In the records below, find each line with "wire" and copy it.

- Opening Delimiter -

Lemma remote_flow_step s e s' :
  Remote.step s e = Some s' ->
  match e with
  | EWriteFail | EReaderEnd => writer_alive s' = false /\ batch s' = [] /\ outbox s' = []
  | _ => remote_flow s s' (remote_writes 0 e s) (remote_emits e s)
  end.
Proof.
  intros Hs. destruct e as [f|o| | |k|k m|k|k data|k|k|k|k|k part|k|k|k|k|u|u m|u|u|u h p d|u|u|u| | |];
    cbn [Remote.step] in Hs; try (apply when_Some in Hs as [Hg ->]);
    cbn [remote_writes remote_emits]; try done; try (by apply remote_flow_same).
  all: try (apply bind_Some in Hs as (c & Hc & Hs); rewrite ?Hc; cbn [conn_step] in Hs;
            repeat (case_match; try done); try (apply when_Some in Hs as [_ ->]); simplify_eq;
            first [by apply remote_flow_same | by eapply (remote_flow_send _ s s)]).
  all: try (apply bind_Some in Hs as (a & Ha & Hs); rewrite ?Ha; cbn [assoc_step] in Hs;
            repeat (case_match; try done); try (apply when_Some in Hs as [_ ->]); simplify_eq;
            first [by apply remote_flow_same | by eapply (remote_flow_send _ s s)]).
  - destruct f as [| | id data | id reason | id host port data |]; cbn [handle_frame]; try (by apply remote_flow_same).
    + case_match; by apply remote_flow_same.
    + unfold udp_sender. destruct (udp_streams s !! id); by apply remote_flow_same.
  - destruct (reading s) as [d|]; [|done]. apply when_Some in Hs as [_ ->].
    destruct d, o; try (by apply remote_flow_same); by eapply remote_flow_send.
  - destruct (outbox s) as [|f rest] eqn:Ho; [done|]. apply when_Some in Hs as [_ ->].
    split; [done|]. cbn. rewrite Ho. destruct (writer_alive s); by rewrite <-app_assoc, ?app_nil_r.
  - split; [done|]. cbn. destruct (writer_alive s); by rewrite !app_nil_r.
Qed.

(** ** The link's steps, seen from the two ends *)

Lemma take_head_Some f wire rest : take_head f wire = Some rest -> wire = f :: rest.
Proof. destruct wire as [|g wire]; cbn; [done|]. case_decide; intros; by simplify_eq. Qed.

Lemma link_L n e s s' :
  link_step s (L n e) = Some s' ->
  Bridge.step (local s) e = Some (local s') /\ remote s' = remote s
  /\ up s' = up s ++ local_writes n e (local s)
  /\ down s = (match e with Bridge.ERead f => [f] | _ => [] end) ++ down s'
  /\ flows s' = (match e with EOpenDone id (Ok _) => {[id]} ∪ flows s | _ => flows s end)
  /\ (match e with ESendData id _ => id ∈ flows s | _ => True end).
Proof.
  cbn [link_step]. intros (u & Hf & (d & Hd & (l & Hl & [= <-])%bind_Some)%bind_Some)%bind_Some.
  cbn. split_and!; [done..| |done|].
  - destruct e; cbn; try congruence. by apply take_head_Some.
  - destruct e; try done. by case_decide.
Qed.

Lemma link_R n e s s' :
  link_step s (R n e) = Some s' ->
  Remote.step (remote s) e = Some (remote s') /\ local s' = local s
  /\ down s' = down s ++ remote_writes n e (remote s)
  /\ up s = (match e with ERead f => [f] | _ => [] end) ++ up s' /\ flows s' = flows s.
Proof.
  cbn [link_step]. intros (d & Hd & (l & Hl & [= <-])%bind_Some)%bind_Some.
  cbn. split_and!; try done. destruct e; cbn; try congruence. by apply take_head_Some.
Qed.

(** A step of one end appends what it queues to what is on the way, or its
    writer stops and the end of it is lost. *)
Lemma pipe_up_L n e s s' :
  link_step s (L n e) = Some s' ->
  (Bridge.writer_alive (local s') = false /\ exists lost, pipe_up s = pipe_up s' ++ lost)
  \/ (Bridge.writer_alive (local s') = Bridge.writer_alive (local s)
      /\ pipe_up s' = pipe_up s
           ++ (if Bridge.writer_alive (local s) then local_emits e (local s) else [])).
Proof.
  intros (Hs & _ & Hu & _)%link_L. pose proof (local_flow_step _ _ _ Hs) as Hf. unfold pipe_up. rewrite Hu.
  destruct e; try (right; destruct Hf as [Ha Hb]; split; [done|];
                   rewrite <-!app_assoc; f_equal; exact Hb).
  all: left; destruct Hf as (Ha & Hb & Ho); split; [done|]; rewrite Hb, Ho, app_nil_r;
    exists (drop n (Bridge.batch (local s)) ++ Bridge.outbox (local s)); cbn [local_writes];
    rewrite <-!app_assoc, (app_assoc (take _ _)); by rewrite take_drop.
Qed.

Lemma pipe_down_R n e s s' :
  link_step s (R n e) = Some s' ->
  (writer_alive (remote s') = false /\ exists lost, pipe_down s = pipe_down s' ++ lost)
  \/ (writer_alive (remote s') = writer_alive (remote s)
      /\ pipe_down s' = pipe_down s
           ++ (if writer_alive (remote s) then remote_emits e (remote s) else [])).
Proof.
  intros (Hs & _ & Hu & _)%link_R. pose proof (remote_flow_step _ _ _ Hs) as Hf. unfold pipe_down. rewrite Hu.
  destruct e; try (right; destruct Hf as [Ha Hb]; split; [done|];
                   rewrite <-!app_assoc; f_equal; exact Hb).
  all: left; destruct Hf as (Ha & Hb & Ho); split; [done|]; rewrite Hb, Ho, app_nil_r;
    exists (drop n (batch (remote s)) ++ outbox (remote s)); cbn [remote_writes];
    rewrite <-!app_assoc, (app_assoc (take _ _)); by rewrite take_drop.
Qed.

(** The other end takes frames from the front. *)
Lemma pipe_up_R n e s s' :
  link_step s (R n e) = Some s' ->
  pipe_up s = (match e with ERead f => [f] | _ => [] end) ++ pipe_up s'.
Proof. intros (_ & Hl & _ & Hu & _)%link_R. unfold pipe_up. rewrite Hl, Hu. by rewrite <-app_assoc. Qed.

Lemma pipe_down_L n e s s' :
  link_step s (L n e) = Some s' ->
  pipe_down s = (match e with Bridge.ERead f => [f] | _ => [] end) ++ pipe_down s'.
Proof. intros (_ & Hl & _ & Hu & _)%link_L. unfold pipe_down. rewrite Hl, Hu. by rewrite <-app_assoc. Qed.

Lemma local_events_snoc es le :
  local_events (es ++ [le]) = local_events es ++ match le with L _ e => [e] | R _ _ => [] end.
Proof. unfold local_events. rewrite omap_app. by destruct le. Qed.

Lemma remote_events_snoc es le :
  remote_events (es ++ [le]) = remote_events es ++ match le with R _ e => [e] | L _ _ => [] end.
Proof. unfold remote_events. rewrite omap_app. by destruct le. Qed.

(** Each end, alone, makes the steps it makes in the link. *)
Lemma link_projects px es s :
  runs link_step (Link_new px) es = Some s ->
  Bridge.reaches (local_events es) (local s)
  /\ runs Remote.step (Transport_new px) (remote_events es) = Some (remote s).
Proof.
  revert s. induction es as [|le es IH] using rev_ind; [by intros s [= <-]|].
  intros s' (s & Hr & Hs)%runs_snoc. destruct (IH s Hr) as [Hl Hrm].
  rewrite local_events_snoc, remote_events_snoc. unfold Bridge.reaches in *.
  destruct le as [n e|n e].
  - apply link_L in Hs as (Hs & -> & _). rewrite app_nil_r. split; [|done]. apply runs_snoc. eauto.
  - apply link_R in Hs as (Hs & -> & _). rewrite app_nil_r. split; [done|]. apply runs_snoc. eauto.
Qed.

(** ** The calls of [open_tcp] *)

(** What a step does to the calls: a new call is at its start; another call
    moves on at its own steps, and is answered by a result or with an error. *)
Definition call_step (id : Z) (e : Bridge.Event) (c c' : OpenCall) : Prop :=
  open_target c' = open_target c
  /\ pc c' = (match e with
              | EOpenStream i => if decide (i = id) then PcStream else pc c
              | EOpenSend i => if decide (i = id) then PcWaiting else pc c
              | _ => pc c
              end)
  /\ (answer c' = Some (Ok tt) -> answer c = Some (Ok tt)
      \/ exists m, e = Bridge.ERead (OpenTcpResult id true m)).

Lemma call_step_same id e c :
  match e with EOpenStream i | EOpenSend i => i <> id | _ => True end -> call_step id e c c.
Proof. intros H. split_and!; [done| |by left]. destruct e; try done; by rewrite decide_False. Qed.

Lemma opens_send f s : opens (Bridge.send_frame f s).2 = opens s.
Proof. unfold Bridge.send_frame. by destruct (Bridge.writer_alive s). Qed.

Lemma opens_answer i r s id c' :
  opens (answer_open i r s) !! id = Some c' ->
  exists c, opens s !! id = Some c /\ open_target c' = open_target c /\ pc c' = pc c
    /\ (answer c' = answer c \/ i = id /\ answer c' = Some r).
Proof.
  unfold answer_open. cbn. destruct (decide (i = id)) as [->|].
  - rewrite lookup_alter_eq. intros (c & -> & Hc)%fmap_Some. exists c. subst c'. split_and!; auto.
  - rewrite lookup_alter_ne by done. eauto 10.
Qed.

(** A frame the reader gets. *)
Lemma opens_handle f s id c' :
  opens (Bridge.handle_frame f s) !! id = Some c' ->
  exists c, opens s !! id = Some c /\ call_step id (Bridge.ERead f) c c'.
Proof.
  assert (Hsame : opens s !! id = Some c' -> exists c, opens s !! id = Some c /\ call_step id (Bridge.ERead f) c c')
    by (intros; exists c'; split; [done|]; by apply call_step_same).
  destruct f as [| i ok m | i data | i reason | i host port data |]; cbn [Bridge.handle_frame];
    try done; try (case_decide; done).
  - case_decide; [|done]. intros (c & Hc & Ht & Hp & Ha)%opens_answer. exists c. split; [done|].
    split_and!; [done..|]. destruct Ha as [->|[-> ->]]; [by left|]. destruct ok; [|done]. right. by exists m.
  - case_decide; [|done]. intros (c & Hc & Ht & Hp & Ha)%opens_answer. exists c. split; [done|].
    split_and!; [done..|]. destruct Ha as [->|[-> ->]]; [by left|done].
Qed.

Lemma opens_step s e s' id c' :
  Bridge.step s e = Some s' -> opens s' !! id = Some c' ->
  (exists c, opens s !! id = Some c /\ call_step id e c c')
  \/ exists host port px, e = EOpen id host port px /\ c' = MkOpen (host, port, px) PcPending None.
Proof.
  intros Hs Hc. cut (opens s !! id = Some c' /\ match e with EOpenStream i | EOpenSend i => i <> id | _ => True end
    \/ (exists c, opens s !! id = Some c /\ call_step id e c c')
    \/ exists host port px, e = EOpen id host port px /\ c' = MkOpen (host, port, px) PcPending None).
  { intros [[H1 H2]|[H|H]]; [|by left|by right]. left. exists c'. split; [done|]. by apply call_step_same. }
  destruct e as [i host port px|i|i|i r|i|i data|i reason|i|i dg|i|m|f|o|i data|i dg|i|i| |v| | | | | |];
    cbn [Bridge.step] in Hs; try (apply when_Some in Hs as [Hg ->]); try (by left).
  all: try (change (opens s !! id = Some c') in Hc; by left).
  all: try (unfold send_data, Bridge.close, send_udp, unregister_udp, send_log in Hc; cbn [opens Bridge.set_tcp] in Hc;
            rewrite opens_send in Hc; by left).
  - unfold open_register in Hc. cbn in Hc. apply lookup_insert_Some in Hc as [[<- <-]|[_ Hc]]; [|by left].
    right; right. apply Z.eqb_eq in Hg as ->. eauto.
  - destruct (opens s !! i) as [[t [] a]|] eqn:Hi; simplify_eq.
    unfold open_stream in Hc. cbn in Hc. apply lookup_insert_Some in Hc as [[<- <-]|[? Hc]]; [|by left].
    right; left. eexists; split; [done|]. split_and!; cbn; [done|by rewrite decide_True|by left].
  - destruct (opens s !! i) as [[[[h p] x] [] a]|] eqn:Hi; simplify_eq. apply when_Some in Hs as [_ ->].
    unfold open_send in Hc. cbn [open_target answer] in Hc. pose proof (opens_send (OpenTcp i h p x) s) as Ho.
    destruct (Bridge.send_frame _ s) as [ok s1]. cbn [snd] in Ho. destruct ok; cbn in Hc; rewrite Ho in Hc.
    + apply lookup_insert_Some in Hc as [[<- <-]|[? Hc]]; [|by left].
      right; left. eexists; split; [done|]. split_and!; cbn; [done|by rewrite decide_True|by left].
    + apply lookup_delete_Some in Hc as [? Hc]. by left.
  - destruct (opens s !! i) as [[t [] [a|]]|]; simplify_eq. case_decide; simplify_eq. left; split; [|done].
    destruct r; cbn in Hc; by apply lookup_delete_Some in Hc as [_ Hc].
  - destruct (opens s !! i) as [[t [] [a|]]|]; simplify_eq. left; split; [|done].
    cbn in Hc. by apply lookup_delete_Some in Hc as [_ Hc].
  - right; left. by apply opens_handle.
  - destruct (Bridge.reading s) as [d|]; [|done]. apply when_Some in Hs as [_ ->]. left; split; [|done].
    destruct d, o; cbn in Hc; rewrite ?opens_send in Hc; done.
  - apply bind_Some in Hs as (m & _ & [= <-]). by left.
  - apply bind_Some in Hs as (m & _ & [= <-]). by left.
  - simplify_eq. by left.
  - simplify_eq. by left.
  - destruct (Bridge.outbox s); [done|]. apply when_Some in Hs as [_ ->]. by left.
  - right; left. unfold drain_pending in Hc. cbn in Hc. rewrite map_lookup_imap in Hc.
    apply bind_Some in Hc as (c & Hc & [= <-]). exists c. split; [done|].
    destruct (decide (id ∈ pending_tcp s)); [by split_and!|by apply call_step_same].
Qed.

(** ** Ids are opened once *)

Definition open_id (f : Frame) : option Z := match f with OpenTcp id _ _ _ => Some id | _ => None end.

(** The ids the helper was asked to open, or will be. *)
Definition opened_ids (s : Link) : list Z := omap open_id (pipe_up s) ++ (c_id <$> conns (remote s)).

(** The target of an open, with the helper's default egress proxy. *)
Definition egress_default (px : option string) (t : string * Z * option string) : string * Z * option string :=
  let '(host, port, p) := t in (host, port, match p with Some p => Some p | None => px end).

Record id_inv (px : option string) (es : list LinkEvent) (s : Link) : Prop := {
  id_nodup : NoDup (opened_ids s);
  id_sent : forall id, id ∈ opened_ids s ->
    id < next_id (local s)
    /\ (Bridge.history id (local_events es)).1 = true
    /\ forall c, opens (local s) !! id = Some c -> pc c = PcWaiting;
  id_registered : forall id c, opens (local s) !! id = Some c -> pc c <> PcPending ->
    (Bridge.history id (local_events es)).1 = true;
  id_call : forall id c, opens (local s) !! id = Some c ->
    exists host port p, open_target c = (host, port, p) /\ EOpen id host port p ∈ local_events es;
  id_frame : forall id host port p, OpenTcp id host port p ∈ pipe_up s ->
    EOpen id host port p ∈ local_events es;
  id_conn : forall k c, conns (remote s) !! k = Some c ->
    exists host port p, EOpen (c_id c) host port p ∈ local_events es
      /\ c_target c = egress_default px (host, port, p);
  id_default : default_egress_proxy (remote s) = px;
}.

(** The connections of the helper: a step appends the one the link asks for
    and keeps what the others are for. *)
Definition new_conn (px : option string) (e : Remote.Event) : list Conn :=
  match e with
  | ERead (OpenTcp id host port p) =>
    [MkConn id (egress_default px (host, port, p)) Connecting [] Idle Idle []]
  | _ => []
  end.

- Closing Delimiter -

### Your solution
Lemma take_head_Some f wire rest : take_head f wire = Some rest -> wire = f :: rest.
Proof. destruct wire as [|g wire]; cbn; [done|]. case_decide; intros; by simplify_eq. Qed.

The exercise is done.